**PROBLEM STATEMENT:**
Find the word "revert" in the material below and gather every line that contains it.

+ + + + +

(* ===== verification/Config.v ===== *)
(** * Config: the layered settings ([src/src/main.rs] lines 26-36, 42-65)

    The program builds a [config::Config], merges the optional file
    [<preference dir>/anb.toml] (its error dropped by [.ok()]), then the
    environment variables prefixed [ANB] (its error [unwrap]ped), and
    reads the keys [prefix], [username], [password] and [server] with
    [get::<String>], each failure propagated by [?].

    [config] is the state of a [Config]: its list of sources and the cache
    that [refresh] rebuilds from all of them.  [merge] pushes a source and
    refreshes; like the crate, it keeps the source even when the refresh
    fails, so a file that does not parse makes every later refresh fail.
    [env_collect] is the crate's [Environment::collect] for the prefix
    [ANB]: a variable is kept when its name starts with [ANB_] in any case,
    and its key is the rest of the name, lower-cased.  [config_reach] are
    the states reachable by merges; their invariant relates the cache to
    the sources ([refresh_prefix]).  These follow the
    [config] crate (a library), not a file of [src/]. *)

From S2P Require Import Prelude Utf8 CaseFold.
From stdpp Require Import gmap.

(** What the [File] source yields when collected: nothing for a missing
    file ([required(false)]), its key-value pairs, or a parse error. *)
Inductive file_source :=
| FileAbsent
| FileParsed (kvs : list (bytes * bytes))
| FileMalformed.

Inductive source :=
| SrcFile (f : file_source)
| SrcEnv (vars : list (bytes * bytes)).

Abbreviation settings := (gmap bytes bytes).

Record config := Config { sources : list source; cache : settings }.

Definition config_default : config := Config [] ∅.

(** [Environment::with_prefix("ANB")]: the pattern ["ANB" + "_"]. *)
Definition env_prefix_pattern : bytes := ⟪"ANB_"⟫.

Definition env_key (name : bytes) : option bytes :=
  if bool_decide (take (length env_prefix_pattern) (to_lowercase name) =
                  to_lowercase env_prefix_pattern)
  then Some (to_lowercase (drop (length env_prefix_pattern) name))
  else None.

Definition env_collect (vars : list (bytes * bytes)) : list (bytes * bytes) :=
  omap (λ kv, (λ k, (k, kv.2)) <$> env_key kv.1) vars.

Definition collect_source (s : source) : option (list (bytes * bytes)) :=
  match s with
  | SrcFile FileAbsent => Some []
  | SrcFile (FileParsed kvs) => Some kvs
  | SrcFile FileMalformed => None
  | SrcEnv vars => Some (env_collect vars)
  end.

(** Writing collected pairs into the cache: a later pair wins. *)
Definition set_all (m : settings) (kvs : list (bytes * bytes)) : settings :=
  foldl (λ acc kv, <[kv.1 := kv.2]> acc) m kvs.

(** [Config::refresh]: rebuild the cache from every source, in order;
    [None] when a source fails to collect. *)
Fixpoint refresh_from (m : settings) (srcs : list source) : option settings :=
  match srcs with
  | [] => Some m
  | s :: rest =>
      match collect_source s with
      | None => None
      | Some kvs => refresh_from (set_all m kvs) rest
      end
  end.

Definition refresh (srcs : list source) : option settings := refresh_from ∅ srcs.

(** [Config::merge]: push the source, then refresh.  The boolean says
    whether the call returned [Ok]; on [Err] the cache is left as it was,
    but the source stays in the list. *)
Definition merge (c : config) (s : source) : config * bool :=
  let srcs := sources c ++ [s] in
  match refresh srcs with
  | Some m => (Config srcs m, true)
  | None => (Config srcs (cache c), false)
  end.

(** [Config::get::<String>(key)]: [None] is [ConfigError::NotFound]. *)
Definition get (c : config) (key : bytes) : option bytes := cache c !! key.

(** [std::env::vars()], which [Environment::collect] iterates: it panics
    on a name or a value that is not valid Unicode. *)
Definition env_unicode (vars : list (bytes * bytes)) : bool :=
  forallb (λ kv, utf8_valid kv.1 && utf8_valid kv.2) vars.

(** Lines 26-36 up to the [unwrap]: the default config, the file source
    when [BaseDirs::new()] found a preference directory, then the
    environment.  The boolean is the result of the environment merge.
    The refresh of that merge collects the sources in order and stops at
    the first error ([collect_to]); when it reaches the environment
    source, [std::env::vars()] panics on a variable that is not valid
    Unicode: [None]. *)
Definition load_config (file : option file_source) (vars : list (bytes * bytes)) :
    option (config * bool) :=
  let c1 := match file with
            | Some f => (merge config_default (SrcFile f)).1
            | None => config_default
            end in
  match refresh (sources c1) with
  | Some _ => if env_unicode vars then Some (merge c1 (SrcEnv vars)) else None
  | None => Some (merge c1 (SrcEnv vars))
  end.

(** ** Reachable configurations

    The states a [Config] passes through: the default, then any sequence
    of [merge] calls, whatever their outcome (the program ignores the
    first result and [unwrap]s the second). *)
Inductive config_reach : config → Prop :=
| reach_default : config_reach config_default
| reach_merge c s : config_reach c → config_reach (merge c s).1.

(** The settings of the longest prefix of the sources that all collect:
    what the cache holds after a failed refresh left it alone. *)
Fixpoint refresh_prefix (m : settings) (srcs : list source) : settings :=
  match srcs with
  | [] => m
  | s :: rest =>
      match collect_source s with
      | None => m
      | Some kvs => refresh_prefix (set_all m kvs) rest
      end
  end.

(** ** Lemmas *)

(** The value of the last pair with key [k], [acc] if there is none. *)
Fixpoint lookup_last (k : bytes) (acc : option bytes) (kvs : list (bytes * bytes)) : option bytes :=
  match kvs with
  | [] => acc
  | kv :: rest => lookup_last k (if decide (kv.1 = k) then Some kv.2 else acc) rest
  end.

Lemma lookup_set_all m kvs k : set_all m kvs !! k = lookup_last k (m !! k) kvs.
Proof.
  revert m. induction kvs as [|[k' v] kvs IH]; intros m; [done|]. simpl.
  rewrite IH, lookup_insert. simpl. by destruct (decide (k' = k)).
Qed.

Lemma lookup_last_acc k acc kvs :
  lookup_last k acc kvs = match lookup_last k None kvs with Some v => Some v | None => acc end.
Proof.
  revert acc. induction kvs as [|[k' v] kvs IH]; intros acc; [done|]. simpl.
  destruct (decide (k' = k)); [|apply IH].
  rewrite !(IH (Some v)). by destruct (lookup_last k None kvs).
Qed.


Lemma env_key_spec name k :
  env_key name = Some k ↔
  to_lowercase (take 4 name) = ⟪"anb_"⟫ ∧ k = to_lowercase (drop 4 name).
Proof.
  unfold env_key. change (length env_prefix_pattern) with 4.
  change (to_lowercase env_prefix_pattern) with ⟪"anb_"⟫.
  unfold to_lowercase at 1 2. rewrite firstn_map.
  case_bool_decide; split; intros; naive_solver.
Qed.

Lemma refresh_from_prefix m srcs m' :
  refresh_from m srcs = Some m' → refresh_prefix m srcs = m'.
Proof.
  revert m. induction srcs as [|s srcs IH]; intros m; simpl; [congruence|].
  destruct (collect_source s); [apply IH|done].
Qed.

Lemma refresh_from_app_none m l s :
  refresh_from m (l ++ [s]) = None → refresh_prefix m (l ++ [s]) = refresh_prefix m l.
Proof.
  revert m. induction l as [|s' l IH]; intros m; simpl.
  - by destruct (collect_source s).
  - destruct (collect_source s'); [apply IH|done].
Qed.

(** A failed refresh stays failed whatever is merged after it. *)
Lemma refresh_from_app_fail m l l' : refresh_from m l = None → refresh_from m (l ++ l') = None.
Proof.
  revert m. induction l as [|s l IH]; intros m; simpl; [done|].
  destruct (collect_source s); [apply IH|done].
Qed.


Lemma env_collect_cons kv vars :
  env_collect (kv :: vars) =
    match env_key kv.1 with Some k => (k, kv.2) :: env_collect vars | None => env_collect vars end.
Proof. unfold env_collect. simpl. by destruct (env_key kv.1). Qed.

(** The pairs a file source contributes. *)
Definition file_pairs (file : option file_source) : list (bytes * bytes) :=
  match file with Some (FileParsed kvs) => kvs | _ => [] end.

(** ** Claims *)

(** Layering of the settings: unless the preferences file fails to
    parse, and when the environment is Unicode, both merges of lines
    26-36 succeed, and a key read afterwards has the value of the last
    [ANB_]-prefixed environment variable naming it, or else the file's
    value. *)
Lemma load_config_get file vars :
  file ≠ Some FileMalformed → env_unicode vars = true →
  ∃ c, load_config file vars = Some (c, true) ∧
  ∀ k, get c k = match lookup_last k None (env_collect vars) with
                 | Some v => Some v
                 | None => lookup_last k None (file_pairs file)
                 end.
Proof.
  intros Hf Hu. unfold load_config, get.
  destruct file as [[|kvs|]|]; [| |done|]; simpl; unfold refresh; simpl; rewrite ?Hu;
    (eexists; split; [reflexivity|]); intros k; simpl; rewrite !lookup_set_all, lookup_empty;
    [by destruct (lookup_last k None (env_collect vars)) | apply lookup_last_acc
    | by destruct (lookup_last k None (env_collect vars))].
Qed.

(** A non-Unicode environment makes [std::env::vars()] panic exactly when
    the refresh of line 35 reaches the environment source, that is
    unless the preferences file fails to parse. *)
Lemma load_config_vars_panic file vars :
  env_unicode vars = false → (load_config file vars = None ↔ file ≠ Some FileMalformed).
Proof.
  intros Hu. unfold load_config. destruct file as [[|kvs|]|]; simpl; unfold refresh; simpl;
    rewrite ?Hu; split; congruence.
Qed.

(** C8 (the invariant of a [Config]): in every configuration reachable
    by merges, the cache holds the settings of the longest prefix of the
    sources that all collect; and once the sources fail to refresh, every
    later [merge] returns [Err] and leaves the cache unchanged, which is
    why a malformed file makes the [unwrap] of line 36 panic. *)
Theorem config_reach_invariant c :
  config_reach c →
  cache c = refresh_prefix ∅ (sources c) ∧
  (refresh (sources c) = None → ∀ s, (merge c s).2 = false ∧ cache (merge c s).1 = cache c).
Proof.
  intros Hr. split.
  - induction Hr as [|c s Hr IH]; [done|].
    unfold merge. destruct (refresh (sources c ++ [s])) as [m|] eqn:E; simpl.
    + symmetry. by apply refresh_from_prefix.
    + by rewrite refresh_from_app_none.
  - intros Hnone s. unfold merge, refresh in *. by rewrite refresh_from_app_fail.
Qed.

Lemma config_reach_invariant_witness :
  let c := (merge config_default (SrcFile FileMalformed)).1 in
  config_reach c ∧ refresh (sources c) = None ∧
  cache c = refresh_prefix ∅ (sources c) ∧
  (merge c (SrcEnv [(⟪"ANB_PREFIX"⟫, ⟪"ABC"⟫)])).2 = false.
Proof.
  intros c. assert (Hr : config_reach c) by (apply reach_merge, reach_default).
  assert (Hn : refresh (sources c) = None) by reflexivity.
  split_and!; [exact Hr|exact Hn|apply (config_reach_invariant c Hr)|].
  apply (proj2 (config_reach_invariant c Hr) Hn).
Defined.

+ + + + +

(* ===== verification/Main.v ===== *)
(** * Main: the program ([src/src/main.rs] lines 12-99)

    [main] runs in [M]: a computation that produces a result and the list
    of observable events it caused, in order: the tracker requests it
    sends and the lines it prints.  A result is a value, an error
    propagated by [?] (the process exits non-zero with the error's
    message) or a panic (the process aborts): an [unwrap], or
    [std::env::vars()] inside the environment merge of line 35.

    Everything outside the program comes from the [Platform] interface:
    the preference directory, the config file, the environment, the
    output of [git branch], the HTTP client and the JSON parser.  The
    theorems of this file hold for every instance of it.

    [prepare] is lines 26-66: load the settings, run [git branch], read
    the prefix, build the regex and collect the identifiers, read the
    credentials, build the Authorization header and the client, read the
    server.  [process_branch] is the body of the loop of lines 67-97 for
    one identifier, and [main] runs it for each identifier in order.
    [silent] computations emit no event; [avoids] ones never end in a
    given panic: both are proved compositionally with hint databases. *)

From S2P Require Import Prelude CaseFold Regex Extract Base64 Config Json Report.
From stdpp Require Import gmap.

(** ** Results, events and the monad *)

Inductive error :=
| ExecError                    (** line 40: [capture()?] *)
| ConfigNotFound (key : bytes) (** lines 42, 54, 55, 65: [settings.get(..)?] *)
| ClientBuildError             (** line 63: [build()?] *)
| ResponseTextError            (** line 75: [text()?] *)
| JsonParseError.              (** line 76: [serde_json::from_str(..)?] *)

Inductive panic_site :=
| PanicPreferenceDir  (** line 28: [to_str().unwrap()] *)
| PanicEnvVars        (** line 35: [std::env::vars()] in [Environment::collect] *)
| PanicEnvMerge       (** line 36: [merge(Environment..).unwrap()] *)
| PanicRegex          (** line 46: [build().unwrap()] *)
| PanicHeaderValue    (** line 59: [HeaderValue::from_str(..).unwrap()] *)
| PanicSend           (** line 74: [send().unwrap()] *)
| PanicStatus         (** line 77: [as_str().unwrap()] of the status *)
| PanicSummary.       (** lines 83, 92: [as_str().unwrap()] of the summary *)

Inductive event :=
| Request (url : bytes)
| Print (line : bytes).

+ + + + +

**REPLY TO THE TASK:**
  revert m. induction kvs as [|[k' v] kvs IH]; intros m; [done|]. simpl.
  revert acc. induction kvs as [|[k' v] kvs IH]; intros acc; [done|]. simpl.
  revert m. induction srcs as [|s srcs IH]; intros m; simpl; [congruence|].
  revert m. induction l as [|s' l IH]; intros m; simpl.
  revert m. induction l as [|s l IH]; intros m; simpl; [done|].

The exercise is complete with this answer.